What you should do — What is wanted is an exact copy of the lines from the top of the listing through the line containing "(** DATA, the body and the final reply. *)".

Given records —
====================
(** MAIL, as a result to return or to go on. *)
Definition mailCommand (request : DeliveryRequest) (cfg : SessionConfig) (caps : Caps) : Sess (option SessionResult) :=
  line ← formatted ((fun p => js "MAIL FROM:<" ++ rq_envelopeFrom request ++ js ">" ++ p) <$> formatMailParams (mailParams request caps));
  mail ← command peer StMail line (t_mail (cf_timeouts cfg));
  mret (if is2xx mail then None
        else Some (Definitive (fillResults (rq_recipients request)
               (match classifyReply mail with ODelivered _ _ _ => OTemporary None None (Some (js "unexpected reply to MAIL")) | o => o end) []))).

(** DATA, the body and the final reply. *)
Definition dataPhase (request : DeliveryRequest) (cfg : SessionConfig) (accepted : list DeliveryRecipient) (results : Results) : Sess SessionResult :=
  data ← command peer StData (js "DATA") (t_dataInit (cf_timeouts cfg));
  if negb (code data =? 354) then
    let o := match classifyReply data with
             | ODelivered _ _ _ => OTemporary (Some (code data)) None (Some (js "unexpected reply to DATA: " ++ replyText data))
             | o => o
             end in
    mret (Definitive (setResults accepted o results))
  else
    streamBody request (t_dataBlock (cf_timeouts cfg)) ;;
    final ← read peer StDataEnd (t_dataTerm (cf_timeouts cfg));
    mret (Definitive (setResults accepted (classifyReply final) results)).

(** The [catch]: before MAIL the error is about this MX, from then on about the recipients not answered yet. *)
Definition caught (target : Target) (request : DeliveryRequest) (inTransaction : bool) (results : Results) (message : jsstr) (c : Conn) : SessionResult * Conn :=
  let text := atTarget target message in
  let c := fail message c in
  (if inTransaction then Definitive (fillResults (rq_recipients request) (OError text) results) else NextMx (OError text), c).

(** From RCPT on. *)
Definition afterMail (target : Target) (request : DeliveryRequest) (cfg : SessionConfig) (caps : Caps) (c : Conn) : SessionResult * Conn :=
  match rcptLoop cfg caps (rq_recipients request) [] [] c with
  | (inl e, results, c) => caught target request true results e c
  | (inr [], results, c) => (Definitive results, c)
  | (inr accepted, results, c) =>
      match dataPhase request cfg accepted results c with
      | (inl e, c) => caught target request true results e c
      | (inr result, c) => (result, c)
      end
  end.

(** From MAIL on. *)
Definition transaction (target : Target) (request : DeliveryRequest) (cfg : SessionConfig) (caps : Caps) (c : Conn) : SessionResult * Conn :=
  match mailCommand request cfg caps c with
  | (inl e, c) => caught target request true [] e c
  | (inr (Some result), c) => (result, c)
  | (inr None, c) => afterMail target request cfg caps c
  end.

Definition runSession (target : Target) (request : DeliveryRequest) (cfg : SessionConfig) (c : Conn) : SessionResult * Conn :=
  match prepare target request cfg c with
  | (inl e, c) => caught target request false [] e c
  | (inr (inl result), c) => (result, c)
  | (inr (inr caps), c) => transaction target request cfg caps c
  end.

(** [quitInBackground], after the attempt has resolved. *)
Definition quitInBackground (cfg : SessionConfig) (c : Conn) : Conn :=
  match cn_failure c with
  | Some _ => c
  | None =>
      match command peer StQuit (js "QUIT") (t_quit (cf_timeouts cfg)) c with
      | (inr _, c) => fail (clientError (cn_stage c) (js "QUIT done")) c
      | (inl _, c) => fail (clientError (cn_stage c) (js "QUIT failed")) c
      end
  end.

End session.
====================
Final answer —
(** MAIL, as a result to return or to go on. *)
Definition mailCommand (request : DeliveryRequest) (cfg : SessionConfig) (caps : Caps) : Sess (option SessionResult) :=
  line ← formatted ((fun p => js "MAIL FROM:<" ++ rq_envelopeFrom request ++ js ">" ++ p) <$> formatMailParams (mailParams request caps));
  mail ← command peer StMail line (t_mail (cf_timeouts cfg));
  mret (if is2xx mail then None
        else Some (Definitive (fillResults (rq_recipients request)
               (match classifyReply mail with ODelivered _ _ _ => OTemporary None None (Some (js "unexpected reply to MAIL")) | o => o end) []))).

(** DATA, the body and the final reply. *)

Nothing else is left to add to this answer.